══ Record extracts ══
(** Altered bytes of the checksum. *)
Lemma corrupted_checksum_ignored id entries bad rest last :
  Forall entry_wf entries -> len entries < 2 ^ 32 -> is_u64 id -> bytes_ok bad -> length bad = 4%nat ->
  bad <> le_bytes 4 (compute_crc32c (record_body id entries)) ->
  parse_journal (record_body id entries ++ bad ++ rest) last = Ok None.
Proof.
  intros Hwf Hn Hid Hbad Hlen Hne. pose proof (record_body_bytes_ok id entries Hwf) as Hok.
  pose proof (length_record_body id entries Hwf) as Hbl. set (body := record_body id entries) in *.
  set (buffer := body ++ bad ++ rest).
  assert (len buffer = 28 + 4104 * len entries + len rest) as Hbuf by (unfold buffer; rewrite !length_app; lia).
  assert (get_le (E:=BafsError) buffer 16 4 = Ok (len entries)) as Hcount.
  { pose proof (record_count_slice id entries) as Hs. fold body in Hs. unfold get_le.
    assert (get_slice (E:=BafsError) buffer 16 4 = get_slice body 16 4) as ->.
    { by rewrite !get_slice_Ok by lia. }
    rewrite Hs. cbn [obind]. f_equal. apply le_val_bytes_id. simpl. lia. }
  unfold parse_journal, JOURNAL_COMMIT_RECORD_HEADER_SIZE_BYTES.
  destruct (Z.ltb_spec (len buffer) 24); [done|]. rewrite (get_slice_Ok buffer 0 8) by lia. cbn [obind]. case_match; [done|].
  unfold get_le at 1. rewrite (get_slice_Ok buffer 8 8) by lia. cbn [obind]. case_match; [done|].
  rewrite Hcount. cbn [obind]. case_match; [done|].
  assert (24 + 8 * len entries + 4096 * len entries = len body) as -> by lia.
  assert (get_le (E:=BafsError) buffer (len body) 4 = Ok (le_val bad)) as ->.
  { unfold get_le. rewrite get_slice_Ok by lia. cbn [obind]. unfold buffer.
    rewrite drop_app_length' by lia. by rewrite take_app_length' by (simpl; lia). }
  cbn [obind]. unfold buffer. rewrite get_slice_prefix by done. cbn [obind].
  assert ((le_val bad =? compute_crc32c body) = false) as ->; [|done].
  apply Z.eqb_neq. intros E. apply Hne. rewrite <- E. symmetry. by rewrite <- Hlen, le_bytes_val.
Qed.

(** C22: a record with up to four consecutive altered bytes, in the header before the
    block count, in the addresses and blocks behind it or in the checksum, is
    ignored: its transaction is not replayed. *)
Theorem corrupted_record_ignored id entries pre good bad post rest last :
  Forall entry_wf entries -> len entries < 2 ^ 32 -> is_u64 id -> commit_record id entries = pre ++ good ++ post ->
  bytes_ok bad -> length good = length bad -> (length good <= 4)%nat -> good <> bad ->
  (let checksum := 24 + 4104 * len entries in
   len pre + len good <= 16 \/ 20 <= len pre /\ len pre + len good <= checksum \/ checksum <= len pre) ->
  parse_journal (pre ++ bad ++ post ++ rest) last = Ok None.
Proof.
  intros Hwf Hn Hid Hrec Hbad Hlen H4 Hne Hout. cbv zeta in Hout. pose proof (length_record_body id entries Hwf) as Hbl.
  unfold commit_record in Hrec. set (crc := le_bytes 4 (compute_crc32c (record_body id entries))) in *.
  assert (length crc = 4%nat) as Hcl by apply length_le_bytes.
  pose proof (f_equal length Hrec) as Htot. rewrite !length_app in Htot.
  destruct (decide (24 + 4104 * len entries <= len pre)) as [Hcrc|Hbody].
  - assert (exists k, pre = record_body id entries ++ k /\ crc = k ++ good ++ post) as (k & -> & Ek).
    { destruct (app_eq_inv _ _ _ _ Hrec) as [(k & Hk & Hk')|(k & Hk & Hk')]; [|by exists k].
      assert (k = []) as -> by (apply nil_length_inv; apply (f_equal length) in Hk; rewrite length_app in Hk; lia).
      rewrite app_nil_r in Hk. exists []. by rewrite app_nil_r. }
    assert (bytes_ok crc) as Hok by apply le_bytes_ok. rewrite Ek, !bytes_ok_app in Hok. destruct Hok as (Hk & _ & Hp).
    rewrite Ek, !length_app in Hcl.
    replace ((record_body id entries ++ k) ++ bad ++ post ++ rest) with (record_body id entries ++ (k ++ bad ++ post) ++ rest)
      by (by rewrite <- !app_assoc).
    apply corrupted_checksum_ignored; try done; [by rewrite !bytes_ok_app|rewrite !length_app; lia|].
    fold crc. rewrite Ek. intros E%app_inv_head%app_inv_tail. by symmetry in E.
  - rewrite app_assoc in Hrec.
    assert (exists k, record_body id entries = (pre ++ good) ++ k /\ post = k ++ crc) as (k & Ek & ->).
    { destruct (app_eq_inv _ _ _ _ Hrec) as [(k & Hk & Hk')|(k & Hk & Hk')]; [by exists k|].
      assert (k = []) as -> by (apply nil_length_inv; apply (f_equal length) in Hk; rewrite !length_app in Hk; lia).
      rewrite app_nil_r in Hk. exists []. by rewrite app_nil_r. }
    rewrite <- app_assoc in Ek. rewrite <- app_assoc. apply corrupted_body_ignored with (good := good); try done. lia.
Qed.

(** ** Recovery and commit *)

Section properties.
Context `{BlockDeviceLaws D}.

Lemma journal_area_same (d d' : D) sb sb' :
  sb_journal_start_block sb' = sb_journal_start_block sb -> sb_journal_size_in_blocks sb' = sb_journal_size_in_blocks sb ->
  (forall a, sb_journal_start_block sb <= a < sb_journal_start_block sb + sb_journal_size_in_blocks sb ->
     image d' a = image d a) ->
  journal_area d' sb' = journal_area d sb.
Proof.
  intros Hs Hn Himg. unfold journal_area. rewrite Hs, Hn. f_equal. apply list_fmap_ext. intros i a Ha%lookup_seqZ.
  apply Himg. lia.
Qed.

(** C13: recovery that finds the record of a newer transaction writes its blocks
    home and records the transaction in both superblocks, changes no other block,
    and finds nothing to do the next time. *)
Theorem recovery_replays_once (d : D) sb id entries rest :
  device_up d -> volume_layout d sb -> journal_area d sb = commit_record id entries ++ rest ->
  Forall entry_wf entries -> len entries < 2 ^ 32 -> is_u64 id -> sb_last_committed_transaction_id sb < id ->
  NoDup entries.*1 ->
  Forall (fun e => on_device d e.1 /\ sb_journal_start_block sb + sb_journal_size_in_blocks sb <= e.1) entries ->
  exists d', let sb' := seal_with_checksum (sb_set_transaction sb id) in
    recover_journal_on_mount (d, sb) = ((d', sb'), Ok true)
    /\ (forall a block, (a, block) ∈ entries -> image d' a = block)
    /\ (forall a, 0 <= a -> a ∉ entries.*1 -> a <> BAFS_PRIMARY_SUPERBLOCK_BLOCK_ADDRESS ->
        a <> BAFS_BACKUP_SUPERBLOCK_BLOCK_ADDRESS -> image d' a = image d a)
    /\ read_superblock_from_device d' BAFS_PRIMARY_SUPERBLOCK_BLOCK_ADDRESS = Ok sb'
    /\ read_superblock_from_device d' BAFS_BACKUP_SUPERBLOCK_BLOCK_ADDRESS = Ok sb'
    /\ recover_journal_on_mount (d', sb') = ((d', sb'), Ok false).
Proof.
  intros Hup Hl Harea Hwf Hn Hid Hlast Hnd Hhome. pose proof (vl_start _ _ Hl) as Hst. pose proof (vl_size _ _ Hl) as Hsz.
  unfold BAFS_JOURNAL_START_BLOCK_ADDRESS in Hst. rewrite Forall_forall in Hhome.
  destruct (recover_replay d sb id entries rest Hup Hl Harea Hwf Hn Hid Hlast) as (d' & E & Hup' & Hlen & Himg).
  { apply Forall_forall. intros [a b] Hin. rewrite Forall_forall in Hwf. destruct (Hwf _ Hin) as (_ & _ & Hb).
    apply on_device_writable; [apply Hl|by apply Hhome in Hin as [? _]|done]. }
  assert (forall a, 0 <= a -> a <> BAFS_PRIMARY_SUPERBLOCK_BLOCK_ADDRESS -> a <> BAFS_BACKUP_SUPERBLOCK_BLOCK_ADDRESS ->
    image d' a = apply_writes entries (image d) a) as Hother.
  { intros a Ha Hp Hb. rewrite Himg by lia. rewrite apply_writes_app. apply apply_writes_other.
    unfold superblock_writes. csimpl. rewrite !not_elem_of_cons. repeat split; [done..|apply not_elem_of_nil]. }
  pose proof (volume_layout_length _ d' _ Hlen (volume_layout_set_transaction d sb id Hid Hl)) as Hl'.
  assert (forall a, a = BAFS_PRIMARY_SUPERBLOCK_BLOCK_ADDRESS \/ a = BAFS_BACKUP_SUPERBLOCK_BLOCK_ADDRESS ->
    read_superblock_from_device d' a = Ok (seal_with_checksum (sb_set_transaction sb id))) as Hread.
  { intros a Ha. assert (0 <= a <= 2) as Ha' by (unfold BAFS_PRIMARY_SUPERBLOCK_BLOCK_ADDRESS, BAFS_BACKUP_SUPERBLOCK_BLOCK_ADDRESS in Ha; lia).
    pose proof (layout_on_device d' _ a Hl' Ha') as Hon. destruct Hl'. apply read_superblock_image; try done; [lia|].
    rewrite Himg by lia. rewrite apply_writes_app. unfold superblock_writes. by destruct Ha as [-> | ->]. }
  exists d'. intros sb'. unfold BAFS_PRIMARY_SUPERBLOCK_BLOCK_ADDRESS, BAFS_BACKUP_SUPERBLOCK_BLOCK_ADDRESS in Hother, Hread |- *.
  split; [exact E|]. split; [|split; [|split; [by apply Hread; left|split; [by apply Hread; right|]]]].
  - intros a block Hin. rewrite Hother by (apply Hhome in Hin as [_ Hin]; simpl in Hin; lia). by apply apply_writes_in.
  - intros a Ha Hin Hp Hb. rewrite Hother by done. by apply apply_writes_other.
  - apply recover_nothing; [done| |].
    + apply volume_layout_seal. eapply volume_layout_length; [exact Hlen|]. by apply volume_layout_set_transaction.
    + rewrite (journal_area_same d d' sb sb'); [|done|done|].
      * rewrite Harea. apply parse_record_old; [done|done|simpl; lia].
      * intros a Ha. rewrite Hother by lia. apply apply_writes_other. intros ([a' b] & -> & Hin)%list_elem_of_fmap.
        apply Hhome in Hin as [_ Hin]. simpl in *. lia.
Qed.
(** C4: while every block handed out lies on the device, a commit whose record fits
    the journal succeeds, and mounting the device again gives the very volume the
    commit leaves, with the state of before the commit; one whose record does not
    fit is refused with [OutOfSpace], and the device and both states stay. *)
Theorem commit_durable (v : BafsVolume D) C A :
  tracks v C A -> within_device v -> commit_bounds v ->
  (record_fits (superblock v) (dirty_block_cache v) ->
   exists v', flush_and_commit v = (v', Ok tt) /\ bafs_mount (device v') = (device v', Ok v') /\ tracks v' A A)
  /\ (~ record_fits (superblock v) (dirty_block_cache v) ->
   exists v', flush_and_commit v = (v', Err OutOfSpace) /\ device v' = device v /\ tracks v' C A).
Proof.
  intros Ht Hdev Hcb. split; intros Hfits.
  - apply (tracks_commit v C A Ht). split; [done|done|apply Hcb].
  - destruct (tracks_refused v C A Ht Hcb Hfits) as [E Ht']. by exists (refused v).
Qed.

(** C5: for a transaction whose blocks lie on the device and whose record fits the
    journal, however often its commit fails, because the device refuses writes, and
    whatever part of it has reached the device, the next attempt on a working device
    commits it: mounting gives the very volume it leaves, with the state of before
    the first attempt. *)
Theorem failed_commit_retried (v w : BafsVolume D) C A :
  tracks v C A -> committable v -> attempts v w -> device_up (device w) ->
  exists v', flush_and_commit w = (v', Ok tt) /\ bafs_mount (device v') = (device v', Ok v') /\ tracks v' A A.
Proof.
  intros Ht Hcm Hatt. apply (pending_commits v C A Ht Hcm). by eapply attempts_pending.
Qed.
═══
> Exercise objective
Among the lines above, repeat exactly those from the line with "Theorem recovery_replays_once (d" to the line with "read_superblock_from_device d' a", counting both ends.

> Reply to the task
Theorem recovery_replays_once (d : D) sb id entries rest :
  device_up d -> volume_layout d sb -> journal_area d sb = commit_record id entries ++ rest ->
  Forall entry_wf entries -> len entries < 2 ^ 32 -> is_u64 id -> sb_last_committed_transaction_id sb < id ->
  NoDup entries.*1 ->
  Forall (fun e => on_device d e.1 /\ sb_journal_start_block sb + sb_journal_size_in_blocks sb <= e.1) entries ->
  exists d', let sb' := seal_with_checksum (sb_set_transaction sb id) in
    recover_journal_on_mount (d, sb) = ((d', sb'), Ok true)
    /\ (forall a block, (a, block) ∈ entries -> image d' a = block)
    /\ (forall a, 0 <= a -> a ∉ entries.*1 -> a <> BAFS_PRIMARY_SUPERBLOCK_BLOCK_ADDRESS ->
        a <> BAFS_BACKUP_SUPERBLOCK_BLOCK_ADDRESS -> image d' a = image d a)
    /\ read_superblock_from_device d' BAFS_PRIMARY_SUPERBLOCK_BLOCK_ADDRESS = Ok sb'
    /\ read_superblock_from_device d' BAFS_BACKUP_SUPERBLOCK_BLOCK_ADDRESS = Ok sb'
    /\ recover_journal_on_mount (d', sb') = ((d', sb'), Ok false).
Proof.
  intros Hup Hl Harea Hwf Hn Hid Hlast Hnd Hhome. pose proof (vl_start _ _ Hl) as Hst. pose proof (vl_size _ _ Hl) as Hsz.
  unfold BAFS_JOURNAL_START_BLOCK_ADDRESS in Hst. rewrite Forall_forall in Hhome.
  destruct (recover_replay d sb id entries rest Hup Hl Harea Hwf Hn Hid Hlast) as (d' & E & Hup' & Hlen & Himg).
  { apply Forall_forall. intros [a b] Hin. rewrite Forall_forall in Hwf. destruct (Hwf _ Hin) as (_ & _ & Hb).
    apply on_device_writable; [apply Hl|by apply Hhome in Hin as [? _]|done]. }
  assert (forall a, 0 <= a -> a <> BAFS_PRIMARY_SUPERBLOCK_BLOCK_ADDRESS -> a <> BAFS_BACKUP_SUPERBLOCK_BLOCK_ADDRESS ->
    image d' a = apply_writes entries (image d) a) as Hother.
  { intros a Ha Hp Hb. rewrite Himg by lia. rewrite apply_writes_app. apply apply_writes_other.
    unfold superblock_writes. csimpl. rewrite !not_elem_of_cons. repeat split; [done..|apply not_elem_of_nil]. }
  pose proof (volume_layout_length _ d' _ Hlen (volume_layout_set_transaction d sb id Hid Hl)) as Hl'.
  assert (forall a, a = BAFS_PRIMARY_SUPERBLOCK_BLOCK_ADDRESS \/ a = BAFS_BACKUP_SUPERBLOCK_BLOCK_ADDRESS ->
    read_superblock_from_device d' a = Ok (seal_with_checksum (sb_set_transaction sb id))) as Hread.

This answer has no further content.